Dataset entries START

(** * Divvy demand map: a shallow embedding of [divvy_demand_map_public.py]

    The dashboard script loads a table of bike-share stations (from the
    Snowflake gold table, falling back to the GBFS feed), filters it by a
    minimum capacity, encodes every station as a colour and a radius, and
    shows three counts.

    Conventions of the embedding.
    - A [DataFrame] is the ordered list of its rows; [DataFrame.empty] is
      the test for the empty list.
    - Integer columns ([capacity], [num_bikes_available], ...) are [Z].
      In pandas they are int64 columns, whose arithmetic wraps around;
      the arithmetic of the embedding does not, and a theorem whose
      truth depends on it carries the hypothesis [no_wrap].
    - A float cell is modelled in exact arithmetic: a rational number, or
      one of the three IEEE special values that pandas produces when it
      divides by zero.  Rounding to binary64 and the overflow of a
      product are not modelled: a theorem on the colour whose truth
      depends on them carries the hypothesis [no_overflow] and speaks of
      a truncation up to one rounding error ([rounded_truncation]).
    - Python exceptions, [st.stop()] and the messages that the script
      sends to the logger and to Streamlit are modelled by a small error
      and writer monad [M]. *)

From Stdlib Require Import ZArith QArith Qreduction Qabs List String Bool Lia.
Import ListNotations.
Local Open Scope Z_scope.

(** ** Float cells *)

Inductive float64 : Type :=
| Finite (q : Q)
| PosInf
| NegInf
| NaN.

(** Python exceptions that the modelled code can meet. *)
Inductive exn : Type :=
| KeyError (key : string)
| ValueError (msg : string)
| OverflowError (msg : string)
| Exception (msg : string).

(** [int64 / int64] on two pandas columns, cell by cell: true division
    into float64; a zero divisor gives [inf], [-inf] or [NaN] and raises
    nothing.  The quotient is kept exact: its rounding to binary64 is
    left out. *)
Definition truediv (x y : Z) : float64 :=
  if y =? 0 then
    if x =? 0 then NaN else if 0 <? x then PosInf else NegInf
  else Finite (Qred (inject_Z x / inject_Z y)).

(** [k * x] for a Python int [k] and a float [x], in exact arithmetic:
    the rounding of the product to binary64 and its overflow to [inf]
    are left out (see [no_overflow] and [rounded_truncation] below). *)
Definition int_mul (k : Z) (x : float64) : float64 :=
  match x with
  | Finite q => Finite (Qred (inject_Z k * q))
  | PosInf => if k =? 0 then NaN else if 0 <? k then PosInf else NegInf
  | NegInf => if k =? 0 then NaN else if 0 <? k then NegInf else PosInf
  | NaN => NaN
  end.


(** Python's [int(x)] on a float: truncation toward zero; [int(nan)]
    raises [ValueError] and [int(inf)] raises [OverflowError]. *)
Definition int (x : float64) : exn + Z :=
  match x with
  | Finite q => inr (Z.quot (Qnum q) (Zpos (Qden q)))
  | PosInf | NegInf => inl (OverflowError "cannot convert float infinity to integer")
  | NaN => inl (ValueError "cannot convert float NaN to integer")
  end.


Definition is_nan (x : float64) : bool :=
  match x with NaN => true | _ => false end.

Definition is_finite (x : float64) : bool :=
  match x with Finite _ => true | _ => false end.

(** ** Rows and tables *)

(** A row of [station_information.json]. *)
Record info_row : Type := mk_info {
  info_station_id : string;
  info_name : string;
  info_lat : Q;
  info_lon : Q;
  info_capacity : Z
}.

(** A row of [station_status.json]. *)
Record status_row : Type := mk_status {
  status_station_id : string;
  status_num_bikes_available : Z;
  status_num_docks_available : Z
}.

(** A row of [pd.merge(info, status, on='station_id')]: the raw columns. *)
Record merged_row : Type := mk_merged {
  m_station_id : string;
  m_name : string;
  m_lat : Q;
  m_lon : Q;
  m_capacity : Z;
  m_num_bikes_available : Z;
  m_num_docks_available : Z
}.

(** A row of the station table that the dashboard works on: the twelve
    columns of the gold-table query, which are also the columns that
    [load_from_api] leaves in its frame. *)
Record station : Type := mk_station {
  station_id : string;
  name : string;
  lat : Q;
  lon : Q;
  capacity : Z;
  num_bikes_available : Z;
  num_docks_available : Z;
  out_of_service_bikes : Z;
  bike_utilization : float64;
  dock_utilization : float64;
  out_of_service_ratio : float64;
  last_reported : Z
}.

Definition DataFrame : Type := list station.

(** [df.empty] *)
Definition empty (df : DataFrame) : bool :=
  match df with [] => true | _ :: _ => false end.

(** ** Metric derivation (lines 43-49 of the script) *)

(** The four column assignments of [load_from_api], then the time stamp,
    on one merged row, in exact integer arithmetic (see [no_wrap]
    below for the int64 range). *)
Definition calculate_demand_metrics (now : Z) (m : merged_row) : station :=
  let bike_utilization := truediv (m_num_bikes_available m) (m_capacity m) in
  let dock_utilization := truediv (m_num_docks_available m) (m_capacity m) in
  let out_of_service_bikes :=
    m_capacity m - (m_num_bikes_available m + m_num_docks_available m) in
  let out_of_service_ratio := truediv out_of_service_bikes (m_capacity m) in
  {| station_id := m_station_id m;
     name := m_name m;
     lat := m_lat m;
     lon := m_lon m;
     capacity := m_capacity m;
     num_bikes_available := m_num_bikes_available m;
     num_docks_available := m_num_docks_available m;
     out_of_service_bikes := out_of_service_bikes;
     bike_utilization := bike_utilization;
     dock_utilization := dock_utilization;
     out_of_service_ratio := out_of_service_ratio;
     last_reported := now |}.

Dataset entries END
Dataset entries START

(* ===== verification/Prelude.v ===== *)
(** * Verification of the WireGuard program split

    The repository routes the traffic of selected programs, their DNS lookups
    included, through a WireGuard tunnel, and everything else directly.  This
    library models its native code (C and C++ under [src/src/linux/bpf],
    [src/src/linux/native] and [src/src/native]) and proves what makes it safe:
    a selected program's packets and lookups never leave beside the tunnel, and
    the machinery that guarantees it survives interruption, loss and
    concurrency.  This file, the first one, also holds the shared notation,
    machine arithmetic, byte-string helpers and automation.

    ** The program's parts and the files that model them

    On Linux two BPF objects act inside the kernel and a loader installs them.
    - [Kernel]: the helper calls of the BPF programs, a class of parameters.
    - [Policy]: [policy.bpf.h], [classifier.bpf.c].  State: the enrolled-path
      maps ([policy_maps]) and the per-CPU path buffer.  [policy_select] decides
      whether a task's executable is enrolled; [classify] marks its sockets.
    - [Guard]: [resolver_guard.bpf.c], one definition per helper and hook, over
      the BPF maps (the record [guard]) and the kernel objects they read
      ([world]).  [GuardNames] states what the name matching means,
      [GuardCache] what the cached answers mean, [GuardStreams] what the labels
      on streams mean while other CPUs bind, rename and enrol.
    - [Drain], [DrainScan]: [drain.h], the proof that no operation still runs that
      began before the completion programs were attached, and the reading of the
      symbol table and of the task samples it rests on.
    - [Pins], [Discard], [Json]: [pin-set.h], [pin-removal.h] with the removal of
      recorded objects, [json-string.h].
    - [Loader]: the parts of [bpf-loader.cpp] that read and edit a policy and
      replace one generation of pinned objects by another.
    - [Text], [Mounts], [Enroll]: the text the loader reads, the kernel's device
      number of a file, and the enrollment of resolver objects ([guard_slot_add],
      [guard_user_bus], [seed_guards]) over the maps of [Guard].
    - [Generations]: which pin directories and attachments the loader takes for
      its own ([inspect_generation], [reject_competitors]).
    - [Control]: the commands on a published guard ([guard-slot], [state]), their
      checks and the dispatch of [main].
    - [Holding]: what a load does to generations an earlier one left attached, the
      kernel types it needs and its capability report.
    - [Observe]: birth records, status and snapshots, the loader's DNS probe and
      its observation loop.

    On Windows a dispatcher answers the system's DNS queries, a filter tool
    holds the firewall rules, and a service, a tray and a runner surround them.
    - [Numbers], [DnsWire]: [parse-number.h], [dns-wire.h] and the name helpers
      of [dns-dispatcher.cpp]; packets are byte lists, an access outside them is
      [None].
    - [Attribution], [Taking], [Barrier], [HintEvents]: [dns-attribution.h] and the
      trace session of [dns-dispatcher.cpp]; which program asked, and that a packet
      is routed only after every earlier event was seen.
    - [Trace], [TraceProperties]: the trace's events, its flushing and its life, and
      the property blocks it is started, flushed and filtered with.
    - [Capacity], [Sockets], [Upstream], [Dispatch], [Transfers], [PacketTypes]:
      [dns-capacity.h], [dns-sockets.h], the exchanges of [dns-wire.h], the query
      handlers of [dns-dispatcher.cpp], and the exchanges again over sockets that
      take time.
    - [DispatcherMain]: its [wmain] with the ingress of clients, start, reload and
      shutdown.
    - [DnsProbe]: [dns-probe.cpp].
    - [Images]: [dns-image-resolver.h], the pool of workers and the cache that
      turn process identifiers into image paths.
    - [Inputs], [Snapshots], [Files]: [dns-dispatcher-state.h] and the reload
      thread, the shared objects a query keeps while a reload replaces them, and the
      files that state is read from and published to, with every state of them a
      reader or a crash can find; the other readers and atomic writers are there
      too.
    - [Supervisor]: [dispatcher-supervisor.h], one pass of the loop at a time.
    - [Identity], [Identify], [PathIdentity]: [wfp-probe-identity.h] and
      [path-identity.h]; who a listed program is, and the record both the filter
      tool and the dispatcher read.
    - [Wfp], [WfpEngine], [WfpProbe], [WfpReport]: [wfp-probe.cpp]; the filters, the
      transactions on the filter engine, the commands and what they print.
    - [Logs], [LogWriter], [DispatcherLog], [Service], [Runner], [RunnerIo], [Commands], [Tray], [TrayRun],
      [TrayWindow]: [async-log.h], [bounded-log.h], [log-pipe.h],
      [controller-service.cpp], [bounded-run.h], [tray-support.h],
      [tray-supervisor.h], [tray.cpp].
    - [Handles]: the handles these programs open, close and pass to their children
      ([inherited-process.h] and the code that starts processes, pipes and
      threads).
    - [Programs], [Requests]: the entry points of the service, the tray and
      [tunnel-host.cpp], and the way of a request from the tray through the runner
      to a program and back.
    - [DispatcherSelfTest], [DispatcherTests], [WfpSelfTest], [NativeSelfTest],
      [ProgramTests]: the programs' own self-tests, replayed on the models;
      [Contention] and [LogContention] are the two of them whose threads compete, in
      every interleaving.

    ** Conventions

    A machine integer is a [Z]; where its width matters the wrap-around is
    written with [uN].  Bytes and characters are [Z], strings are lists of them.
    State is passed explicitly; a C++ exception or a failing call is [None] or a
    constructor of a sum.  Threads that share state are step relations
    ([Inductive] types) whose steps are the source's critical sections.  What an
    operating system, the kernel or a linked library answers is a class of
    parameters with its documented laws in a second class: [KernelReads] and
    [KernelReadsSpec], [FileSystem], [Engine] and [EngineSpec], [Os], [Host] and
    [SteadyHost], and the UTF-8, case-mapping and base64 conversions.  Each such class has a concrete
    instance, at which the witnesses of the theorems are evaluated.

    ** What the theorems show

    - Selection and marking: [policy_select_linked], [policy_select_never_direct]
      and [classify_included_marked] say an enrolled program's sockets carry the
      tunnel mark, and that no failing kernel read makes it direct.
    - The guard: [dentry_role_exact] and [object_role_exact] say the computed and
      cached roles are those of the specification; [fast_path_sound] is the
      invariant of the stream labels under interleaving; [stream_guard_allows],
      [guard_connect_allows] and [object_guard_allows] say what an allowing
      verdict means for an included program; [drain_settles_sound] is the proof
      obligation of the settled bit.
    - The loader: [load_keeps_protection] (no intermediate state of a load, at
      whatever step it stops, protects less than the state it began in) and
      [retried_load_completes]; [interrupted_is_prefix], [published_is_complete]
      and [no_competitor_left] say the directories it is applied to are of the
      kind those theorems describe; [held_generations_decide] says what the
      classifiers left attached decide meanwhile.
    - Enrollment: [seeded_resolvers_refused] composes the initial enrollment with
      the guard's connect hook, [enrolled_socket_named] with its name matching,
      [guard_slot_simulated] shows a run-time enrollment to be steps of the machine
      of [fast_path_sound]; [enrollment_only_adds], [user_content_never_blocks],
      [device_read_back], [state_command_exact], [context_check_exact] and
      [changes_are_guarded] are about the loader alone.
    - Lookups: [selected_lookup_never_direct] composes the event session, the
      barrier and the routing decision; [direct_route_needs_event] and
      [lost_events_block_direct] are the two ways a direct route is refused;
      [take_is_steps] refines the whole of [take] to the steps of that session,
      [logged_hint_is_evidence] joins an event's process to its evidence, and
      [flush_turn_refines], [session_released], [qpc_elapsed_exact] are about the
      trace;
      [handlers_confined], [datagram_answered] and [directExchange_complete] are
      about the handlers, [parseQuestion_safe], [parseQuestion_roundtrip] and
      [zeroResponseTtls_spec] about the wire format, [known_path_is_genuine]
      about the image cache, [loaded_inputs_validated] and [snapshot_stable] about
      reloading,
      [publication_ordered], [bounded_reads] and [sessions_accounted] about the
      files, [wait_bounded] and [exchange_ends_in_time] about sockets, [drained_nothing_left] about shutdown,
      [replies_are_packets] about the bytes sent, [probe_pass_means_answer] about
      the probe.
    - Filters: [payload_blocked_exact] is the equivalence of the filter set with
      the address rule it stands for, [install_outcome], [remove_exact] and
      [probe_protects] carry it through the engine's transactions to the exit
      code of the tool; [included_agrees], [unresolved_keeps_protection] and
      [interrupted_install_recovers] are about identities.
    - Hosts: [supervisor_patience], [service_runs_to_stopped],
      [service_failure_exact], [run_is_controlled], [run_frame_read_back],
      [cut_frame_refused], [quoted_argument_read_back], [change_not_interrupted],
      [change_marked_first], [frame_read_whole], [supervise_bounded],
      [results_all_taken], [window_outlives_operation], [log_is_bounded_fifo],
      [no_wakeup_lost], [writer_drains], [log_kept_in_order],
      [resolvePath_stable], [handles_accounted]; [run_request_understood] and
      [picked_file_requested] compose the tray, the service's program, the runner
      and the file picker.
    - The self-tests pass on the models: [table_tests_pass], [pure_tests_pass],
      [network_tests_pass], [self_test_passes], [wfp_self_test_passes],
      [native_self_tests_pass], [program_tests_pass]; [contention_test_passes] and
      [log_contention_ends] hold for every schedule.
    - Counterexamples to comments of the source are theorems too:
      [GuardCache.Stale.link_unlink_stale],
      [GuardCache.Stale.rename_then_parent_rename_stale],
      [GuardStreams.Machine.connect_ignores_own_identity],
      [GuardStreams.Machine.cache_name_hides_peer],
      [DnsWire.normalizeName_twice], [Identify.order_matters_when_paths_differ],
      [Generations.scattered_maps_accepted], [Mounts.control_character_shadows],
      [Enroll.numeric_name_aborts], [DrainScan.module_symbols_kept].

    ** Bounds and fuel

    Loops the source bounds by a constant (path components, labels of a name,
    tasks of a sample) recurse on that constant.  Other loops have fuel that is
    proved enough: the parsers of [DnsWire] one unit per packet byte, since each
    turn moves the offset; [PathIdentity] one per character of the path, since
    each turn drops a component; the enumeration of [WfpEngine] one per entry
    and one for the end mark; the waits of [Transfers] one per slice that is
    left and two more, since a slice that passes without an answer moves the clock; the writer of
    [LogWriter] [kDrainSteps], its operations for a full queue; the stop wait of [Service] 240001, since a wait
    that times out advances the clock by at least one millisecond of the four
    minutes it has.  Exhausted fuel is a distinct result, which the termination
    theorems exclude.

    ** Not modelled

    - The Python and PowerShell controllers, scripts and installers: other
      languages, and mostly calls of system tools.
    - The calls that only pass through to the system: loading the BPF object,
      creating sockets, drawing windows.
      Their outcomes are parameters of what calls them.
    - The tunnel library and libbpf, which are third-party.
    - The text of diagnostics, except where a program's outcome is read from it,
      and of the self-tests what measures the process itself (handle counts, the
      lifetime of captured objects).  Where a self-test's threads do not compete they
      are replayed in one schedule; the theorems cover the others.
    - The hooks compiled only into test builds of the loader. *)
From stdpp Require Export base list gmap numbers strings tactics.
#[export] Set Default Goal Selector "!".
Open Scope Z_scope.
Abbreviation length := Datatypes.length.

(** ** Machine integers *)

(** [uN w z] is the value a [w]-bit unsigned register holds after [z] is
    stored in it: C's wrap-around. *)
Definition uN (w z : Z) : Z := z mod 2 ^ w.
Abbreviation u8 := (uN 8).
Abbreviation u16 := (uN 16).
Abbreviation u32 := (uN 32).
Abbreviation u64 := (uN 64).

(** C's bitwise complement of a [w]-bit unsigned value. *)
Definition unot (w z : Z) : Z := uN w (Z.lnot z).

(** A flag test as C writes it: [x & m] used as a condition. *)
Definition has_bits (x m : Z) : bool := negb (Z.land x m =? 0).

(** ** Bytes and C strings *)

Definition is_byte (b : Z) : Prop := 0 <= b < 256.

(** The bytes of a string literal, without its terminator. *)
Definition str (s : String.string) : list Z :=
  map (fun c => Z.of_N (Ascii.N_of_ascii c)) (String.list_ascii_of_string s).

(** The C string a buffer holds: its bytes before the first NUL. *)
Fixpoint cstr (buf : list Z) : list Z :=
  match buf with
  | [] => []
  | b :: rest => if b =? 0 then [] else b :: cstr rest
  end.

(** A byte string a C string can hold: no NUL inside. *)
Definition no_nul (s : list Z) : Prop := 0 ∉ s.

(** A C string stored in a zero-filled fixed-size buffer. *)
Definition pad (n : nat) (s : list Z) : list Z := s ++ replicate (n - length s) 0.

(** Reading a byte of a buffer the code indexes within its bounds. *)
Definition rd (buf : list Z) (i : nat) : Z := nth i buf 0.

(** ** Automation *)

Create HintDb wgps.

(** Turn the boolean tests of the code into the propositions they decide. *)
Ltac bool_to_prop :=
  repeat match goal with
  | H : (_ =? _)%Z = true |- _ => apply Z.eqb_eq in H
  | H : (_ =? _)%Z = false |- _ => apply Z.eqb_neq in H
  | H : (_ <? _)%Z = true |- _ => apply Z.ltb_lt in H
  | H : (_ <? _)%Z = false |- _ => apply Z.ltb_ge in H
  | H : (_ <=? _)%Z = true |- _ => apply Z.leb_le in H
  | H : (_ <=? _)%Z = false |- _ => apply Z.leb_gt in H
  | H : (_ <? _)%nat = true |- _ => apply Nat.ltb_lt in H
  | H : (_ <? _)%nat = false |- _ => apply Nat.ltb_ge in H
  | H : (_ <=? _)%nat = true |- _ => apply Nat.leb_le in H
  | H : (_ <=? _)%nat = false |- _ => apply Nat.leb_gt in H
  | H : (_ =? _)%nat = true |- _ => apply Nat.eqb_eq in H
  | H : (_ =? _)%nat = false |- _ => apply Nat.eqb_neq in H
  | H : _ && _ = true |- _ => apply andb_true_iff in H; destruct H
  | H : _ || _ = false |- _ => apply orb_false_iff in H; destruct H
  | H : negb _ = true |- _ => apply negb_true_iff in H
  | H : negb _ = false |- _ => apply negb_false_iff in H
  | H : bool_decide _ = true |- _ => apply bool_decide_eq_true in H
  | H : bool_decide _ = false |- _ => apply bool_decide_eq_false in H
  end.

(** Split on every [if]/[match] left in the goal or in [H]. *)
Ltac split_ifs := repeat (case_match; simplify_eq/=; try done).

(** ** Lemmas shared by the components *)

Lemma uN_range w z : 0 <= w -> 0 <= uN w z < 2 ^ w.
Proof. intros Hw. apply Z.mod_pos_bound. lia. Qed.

Dataset entries END

What you need to do. From the entries above, restate word for word the lines from the line containing "(** A row of the" to the line containing "last_reported := now", both ends included, and nothing more.

Answer.
(** A row of the station table that the dashboard works on: the twelve
    columns of the gold-table query, which are also the columns that
    [load_from_api] leaves in its frame. *)
Record station : Type := mk_station {
  station_id : string;
  name : string;
  lat : Q;
  lon : Q;
  capacity : Z;
  num_bikes_available : Z;
  num_docks_available : Z;
  out_of_service_bikes : Z;
  bike_utilization : float64;
  dock_utilization : float64;
  out_of_service_ratio : float64;
  last_reported : Z
}.

Definition DataFrame : Type := list station.

(** [df.empty] *)
Definition empty (df : DataFrame) : bool :=
  match df with [] => true | _ :: _ => false end.

(** ** Metric derivation (lines 43-49 of the script) *)

(** The four column assignments of [load_from_api], then the time stamp,
    on one merged row, in exact integer arithmetic (see [no_wrap]
    below for the int64 range). *)
Definition calculate_demand_metrics (now : Z) (m : merged_row) : station :=
  let bike_utilization := truediv (m_num_bikes_available m) (m_capacity m) in
  let dock_utilization := truediv (m_num_docks_available m) (m_capacity m) in
  let out_of_service_bikes :=
    m_capacity m - (m_num_bikes_available m + m_num_docks_available m) in
  let out_of_service_ratio := truediv out_of_service_bikes (m_capacity m) in
  {| station_id := m_station_id m;
     name := m_name m;
     lat := m_lat m;
     lon := m_lon m;
     capacity := m_capacity m;
     num_bikes_available := m_num_bikes_available m;
     num_docks_available := m_num_docks_available m;
     out_of_service_bikes := out_of_service_bikes;
     bike_utilization := bike_utilization;
     dock_utilization := dock_utilization;
     out_of_service_ratio := out_of_service_ratio;
     last_reported := now |}.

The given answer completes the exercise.